*** Input data ***

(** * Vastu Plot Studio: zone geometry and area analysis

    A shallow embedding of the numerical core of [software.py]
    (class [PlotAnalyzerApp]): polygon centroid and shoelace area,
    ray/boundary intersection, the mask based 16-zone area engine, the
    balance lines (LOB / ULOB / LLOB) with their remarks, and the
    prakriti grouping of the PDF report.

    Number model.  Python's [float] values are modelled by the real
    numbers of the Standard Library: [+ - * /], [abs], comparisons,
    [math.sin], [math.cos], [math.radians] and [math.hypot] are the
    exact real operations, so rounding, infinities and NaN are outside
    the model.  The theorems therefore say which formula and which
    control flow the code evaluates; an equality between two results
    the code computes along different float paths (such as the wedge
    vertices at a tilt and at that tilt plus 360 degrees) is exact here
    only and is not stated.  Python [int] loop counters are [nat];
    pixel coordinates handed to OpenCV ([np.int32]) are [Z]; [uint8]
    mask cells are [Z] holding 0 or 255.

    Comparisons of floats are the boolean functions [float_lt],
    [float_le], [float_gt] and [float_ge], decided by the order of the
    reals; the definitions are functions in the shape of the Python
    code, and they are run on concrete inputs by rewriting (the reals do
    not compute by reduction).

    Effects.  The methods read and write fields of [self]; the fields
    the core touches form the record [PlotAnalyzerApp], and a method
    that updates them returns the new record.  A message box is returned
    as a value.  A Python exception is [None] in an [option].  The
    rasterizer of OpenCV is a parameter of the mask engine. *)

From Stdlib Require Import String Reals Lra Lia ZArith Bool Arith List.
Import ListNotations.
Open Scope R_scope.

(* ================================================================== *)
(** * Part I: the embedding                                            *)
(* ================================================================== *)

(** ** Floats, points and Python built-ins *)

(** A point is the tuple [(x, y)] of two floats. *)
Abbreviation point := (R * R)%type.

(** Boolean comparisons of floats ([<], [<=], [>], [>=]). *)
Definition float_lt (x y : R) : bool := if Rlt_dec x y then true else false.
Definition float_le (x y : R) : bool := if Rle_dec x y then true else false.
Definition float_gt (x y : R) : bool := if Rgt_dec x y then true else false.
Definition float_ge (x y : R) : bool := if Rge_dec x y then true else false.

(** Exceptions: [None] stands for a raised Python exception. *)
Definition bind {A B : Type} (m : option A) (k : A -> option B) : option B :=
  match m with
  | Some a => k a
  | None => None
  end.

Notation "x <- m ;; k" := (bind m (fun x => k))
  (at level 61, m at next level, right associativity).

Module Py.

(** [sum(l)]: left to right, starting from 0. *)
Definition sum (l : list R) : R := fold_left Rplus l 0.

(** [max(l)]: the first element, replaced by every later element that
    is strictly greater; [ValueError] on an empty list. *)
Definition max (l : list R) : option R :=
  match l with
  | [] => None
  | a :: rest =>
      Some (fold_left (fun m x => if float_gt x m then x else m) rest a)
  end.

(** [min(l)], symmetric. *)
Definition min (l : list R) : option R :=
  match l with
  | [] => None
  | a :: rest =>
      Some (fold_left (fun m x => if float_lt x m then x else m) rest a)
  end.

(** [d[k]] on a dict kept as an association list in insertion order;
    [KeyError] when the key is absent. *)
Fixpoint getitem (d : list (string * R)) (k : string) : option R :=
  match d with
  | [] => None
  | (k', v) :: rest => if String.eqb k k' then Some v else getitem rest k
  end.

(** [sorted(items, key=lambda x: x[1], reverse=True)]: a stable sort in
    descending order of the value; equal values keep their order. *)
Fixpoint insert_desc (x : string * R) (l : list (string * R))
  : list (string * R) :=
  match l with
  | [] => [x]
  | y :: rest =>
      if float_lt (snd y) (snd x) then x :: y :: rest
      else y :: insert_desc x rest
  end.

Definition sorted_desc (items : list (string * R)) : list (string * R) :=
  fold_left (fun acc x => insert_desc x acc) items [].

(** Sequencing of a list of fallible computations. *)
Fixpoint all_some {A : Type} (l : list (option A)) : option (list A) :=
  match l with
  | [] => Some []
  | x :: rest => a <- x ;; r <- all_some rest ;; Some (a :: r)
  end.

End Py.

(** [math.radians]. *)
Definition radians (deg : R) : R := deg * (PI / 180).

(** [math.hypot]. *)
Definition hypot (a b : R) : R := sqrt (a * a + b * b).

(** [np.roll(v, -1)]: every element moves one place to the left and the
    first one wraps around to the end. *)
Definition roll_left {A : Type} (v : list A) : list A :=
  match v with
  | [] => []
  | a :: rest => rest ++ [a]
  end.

*** End of Input data ***

● What the exercise asks
For this task, copy exactly the line with "else y :: insert_desc x rest" and the lines that come after it, stopping at the end of the material above.

● Written reply
      else y :: insert_desc x rest
  end.

Definition sorted_desc (items : list (string * R)) : list (string * R) :=
  fold_left (fun acc x => insert_desc x acc) items [].

(** Sequencing of a list of fallible computations. *)
Fixpoint all_some {A : Type} (l : list (option A)) : option (list A) :=
  match l with
  | [] => Some []
  | x :: rest => a <- x ;; r <- all_some rest ;; Some (a :: r)
  end.

End Py.

(** [math.radians]. *)
Definition radians (deg : R) : R := deg * (PI / 180).

(** [math.hypot]. *)
Definition hypot (a b : R) : R := sqrt (a * a + b * b).

(** [np.roll(v, -1)]: every element moves one place to the left and the
    first one wraps around to the end. *)
Definition roll_left {A : Type} (v : list A) : list A :=
  match v with
  | [] => []
  | a :: rest => rest ++ [a]
  end.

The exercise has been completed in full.